Impact of First Ever Negative Credit Ratings On China
Like India’s PSU banks owning up to its humungous NPA
problem that involves practically the Who’s Who of Indian business and Industry,
alongside its medium to small players, China too is also facing up to its
massive debt now.
China had also hidden it away, undifferentiated between the
recoverable and the bad debt, so far, under multiple headings and separations
between central, provincial, and local government.
But, along with the worrisome news flow from China’s opaque
financial system, there are increasing global concerns on whether it will be
able to manage its economy without dreaded severe dislocation. These, if they
come, will have a serious knock-on effect, a new financial tsunami, sweeping
over an already battered and fragile world economy, as well as on the one and a
half billion Chinese people themselves.
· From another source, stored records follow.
(** Where the walk stands: on the canonical chain of the tables of [hc0]. *)
Record walking (hc0 hc : HeaderChain) : Prop := {
  wk_tables : same_tables (chainDb hc0) (chainDb hc);
  wk_canon : dCanon (chainDb hc) = dCanon (chainDb hc0);
  wk_genesis : genesisHeader hc = genesisHeader hc0 /\ config hc = config hc0;
  wk_caches : caches_ok (chainDb hc) hc;
  wk_leads : leads (chainDb hc0) (dCanon (chainDb hc0)) (currentHeader hc);
  wk_hash : currentHeaderHash hc = HashOf (currentHeader hc);
}.

Lemma walking_start hc : hc_ok hc -> walking hc hc.
Proof. intros [Hd Hc Hcn Hh]. split; [done|done|done|done|apply Hcn|done]. Qed.

Definition above_cur (hc0 hc : HeaderChain) (ls : list Z) : Prop := forall k, k ∈ ls <-> numberOf (currentHeader hc) < k /\ ReadAllHashes (chainDb hc0) k <> [].

(** One step: the head moves to its parent. *)
Definition set_parent (p : Header) (hc : HeaderChain) : HeaderChain := with_current p (HashOf p) (with_db (batch_Write [WriteHeadHeaderHash (HashOf p)] (chainDb hc)) hc).

Lemma walking_step hc0 hc : hc_ok hc0 -> walking hc0 hc -> 0 < numberOf (currentHeader hc) -> exists p hc1,
  GetHeader (Header.ParentHash (currentHeader hc)) (sub64 (numberOf (currentHeader hc)) 1) hc = (Some p, hc1) /\
  walking hc0 (set_parent p hc1) /\ numberOf p = numberOf (currentHeader hc) - 1.
Proof.
  intros [Hd _ _ _] [Ht Hcn [Hg Hcf] Hc Hl Hh] Hn. assert (stored (chainDb hc0) (currentHeader hc)) as Hs by apply Hl. pose proof (numberOf_range _ (stored_ok _ _ _ Hd Hs)) as Hr.
  destruct (parent_stored _ _ _ Hd Hs Hn) as (p & _ & Hch). pose proof Hch as (Hp & _ & Ep & En).
  destruct (GetHeader_stored (genesisHeader hc0) p hc) as (hc1 & E & (S1 & S2 & S3 & S4 & S5) & Hc1); [by eapply db_ok_tables|done|by apply (stored_tables _ _ _ Ht)|].
  exists p, hc1. rewrite sub64_small by lia. replace (numberOf (currentHeader hc) - 1) with (numberOf p) by lia. rewrite Ep. split; [done|]. split; [|done].
  unfold set_parent. split; cbn [chainDb genesisHeader config currentHeader currentHeaderHash with_current with_db batch_Write fold_left do_write]; rewrite ?S2.
  - destruct Ht as (? & ? & ?). done.
  - done.
  - split; congruence.
  - destruct (caches_tables (chainDb hc) (with_head (HashOf p) (chainDb hc)) hc1) as [C1 C2 C3]; [done|done|]. by split.
  - by eapply leads_parent.
  - done.
Qed.

Section walk.
Context (updateFn : option (Header -> Z * bool)) (Hf : forall f x, updateFn = Some f -> 0 <= (f x).1).

Lemma rewind_ok hc0 : hc_ok hc0 -> forall fuel head (origin : bool) ls hc, walking hc0 hc -> 0 <= head -> numberOf (currentHeader hc) < Z.of_nat fuel ->
  (if origin then ls = [] else above_cur hc0 hc ls) ->
  exists ls' hc', rewind fuel updateFn head origin (concat (map (wipe (chainDb hc0)) ls)) hc = Ok (concat (map (wipe (chainDb hc0)) ls'), hc') /\ walking hc0 hc' /\
    numberOf (currentHeader hc') <= head /\ (updateFn = None -> numberOf (currentHeader hc') = Z.min head (numberOf (currentHeader hc))) /\
    ((ls' = ls /\ hc' = hc /\ numberOf (currentHeader hc) <= head) \/ above_cur hc0 hc' ls').
Proof using Hf CS LS.
  intros Hok. induction fuel as [|fuel IH]; intros head origin ls hc Hw Hh Hfu Hls; assert (0 <= numberOf (currentHeader hc) < 2 ^ 64 - 1) as Hr by (apply numberOf_range, (stored_ok _ _ _ (ok_db _ Hok)), Hw); [lia|].
  cbn [rewind]. rewrite Z.gtb_ltb. destruct (head <? numberOf (currentHeader hc)) eqn:E; cbn [negb]; to_prop.
  2:{ exists ls, hc. split; [done|]. split; [done|]. split; [lia|]. split; [intros _; lia|]. left. split; [done|]. split; [done|lia]. }
  destruct (walking_step hc0 hc Hok Hw ltac:(lia)) as (p & hc1 & -> & Hw1 & En). cbn [default]. change (id p) with p. cbn zeta.
  change (with_current p (HashOf p) (with_db (batch_Write [WriteHeadHeaderHash (HashOf p)] (chainDb hc1)) hc1)) with (set_parent p hc1).
  set (head' := match updateFn with Some f => let '(newHead, force) := f p in if force && (newHead <? head) then newHead else head | None => head end).
  assert (0 <= head' <= head) as Hh'.
  { unfold head'. destruct updateFn as [f|]; [|lia]. pose proof (Hf f p eq_refl). destruct (f p) as [nh force]. cbn [fst] in *. destruct (force && (nh <? head)) eqn:Ef; [|lia]. apply andb_true_iff in Ef as [_ Ef]. to_prop. lia. }
  pose proof (wk_tables _ _ Hw1) as Ht. pose proof Ht as (Eh & _ & _).
  assert (exists above, (if origin then levels_above (S (Z.to_nat (max_level (chainDb (set_parent p hc1))))) (chainDb (set_parent p hc1)) (add64 (numberOf (currentHeader hc)) 1) else Ok []) = Ok above /\
    forall k, k ∈ ls ++ above <-> numberOf (currentHeader hc) < k /\ ReadAllHashes (chainDb hc0) k <> []) as (above & -> & Habove).
  { rewrite add64_small by lia. destruct origin; [|exists []; split; [done|]; rewrite app_nil_r; exact Hls]. subst ls.
    destruct (levels_above_ok (genesisHeader hc0) (chainDb (set_parent p hc1)) (S (Z.to_nat (max_level (chainDb (set_parent p hc1)))))) with (n := numberOf (currentHeader hc) + 1) as (l & -> & Hl);
      [eapply db_ok_tables; [exact Ht|apply Hok]|lia|lia|]. exists l. split; [done|]. intros k. cbn [app]. rewrite Hl, (hashes_eq _ _ Eh). split; intros [? ?]; (split; [lia|done]). }
  assert (ReadAllHashes (chainDb hc0) (numberOf (currentHeader hc)) <> []) as Hne.
  { rewrite no_hashes. intros Hno. pose proof (wk_leads _ _ Hw) as (_ & Hs & _). unfold stored in Hs. by rewrite Hno in Hs. }
  cbn [mbind res_bind]. assert (map (delete_level (chainDb (set_parent p hc1)) (currentHeader hc)) (above ++ [numberOf (currentHeader hc)]) = map (wipe (chainDb hc0)) (above ++ [numberOf (currentHeader hc)])) as ->.
  { apply map_ext_in. intros k Hk%list_elem_of_In. rewrite <- (wipe_eq _ _ Eh). apply delete_level_wipe. rewrite (hashes_eq _ _ Eh). apply elem_of_app in Hk as [Hk|Hk%list_elem_of_singleton]; [|by subst]. apply Habove, elem_of_app. by right. }
  rewrite <- concat_app, <- map_app.
  destruct (IH head' false (ls ++ above ++ [numberOf (currentHeader hc)]) (set_parent p hc1) Hw1) as (ls' & hc' & -> & Hw' & Hle & Hmin & Hor); [lia|cbn [set_parent with_current currentHeader]; lia| |].
  { intros k. rewrite app_assoc, elem_of_app, Habove, list_elem_of_singleton. cbn [set_parent with_current currentHeader]. rewrite En. split; [intros [[? ?]| ->]; (split; [lia|done])|]. intros [? ?]. destruct (decide (k = numberOf (currentHeader hc))); [by right|]. left. split; [lia|done]. }
  exists ls', hc'. split; [done|]. split; [done|]. split; [lia|]. cbn [set_parent with_current currentHeader] in Hmin. split.
  - intros Hnone. rewrite (Hmin Hnone). unfold head'. rewrite Hnone. lia.
  - right. destruct Hor as [(-> & -> & _)|]; [|done]. intros k. rewrite app_assoc, elem_of_app, Habove, list_elem_of_singleton. cbn [set_parent with_current currentHeader]. rewrite En. split; [intros [[? ?]| ->]; (split; [lia|done])|]. intros [? ?]. destruct (decide (k = numberOf (currentHeader hc))); [by right|]. left. split; [lia|done].
Qed.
Could a Chinese financial collapse trigger a
new recession/depression far worse than 2008? Yes, it definitely could.
Is there any chance of an implosion? It depends, as it has,
in the West, on the sheer size of its bad debt, from its decades of
borrow-and-spend state run growth. How much is still hidden away?
There have already been a number of steep and unprecedented
falls in the Chinese stock markets where the people punt, and quite a bit of involuntary
devaluation in the Chinese external currency, the Yuan.
The Chinese government has responded with cuts in the bank
reserve ratios, rendering them more precarious in effect, and arbitrary
containment actions on the bourses, to try and artificially break the fall and
control the rates of descent. So far, they seem to be coping, but it is
difficult to gauge the extent of the rot.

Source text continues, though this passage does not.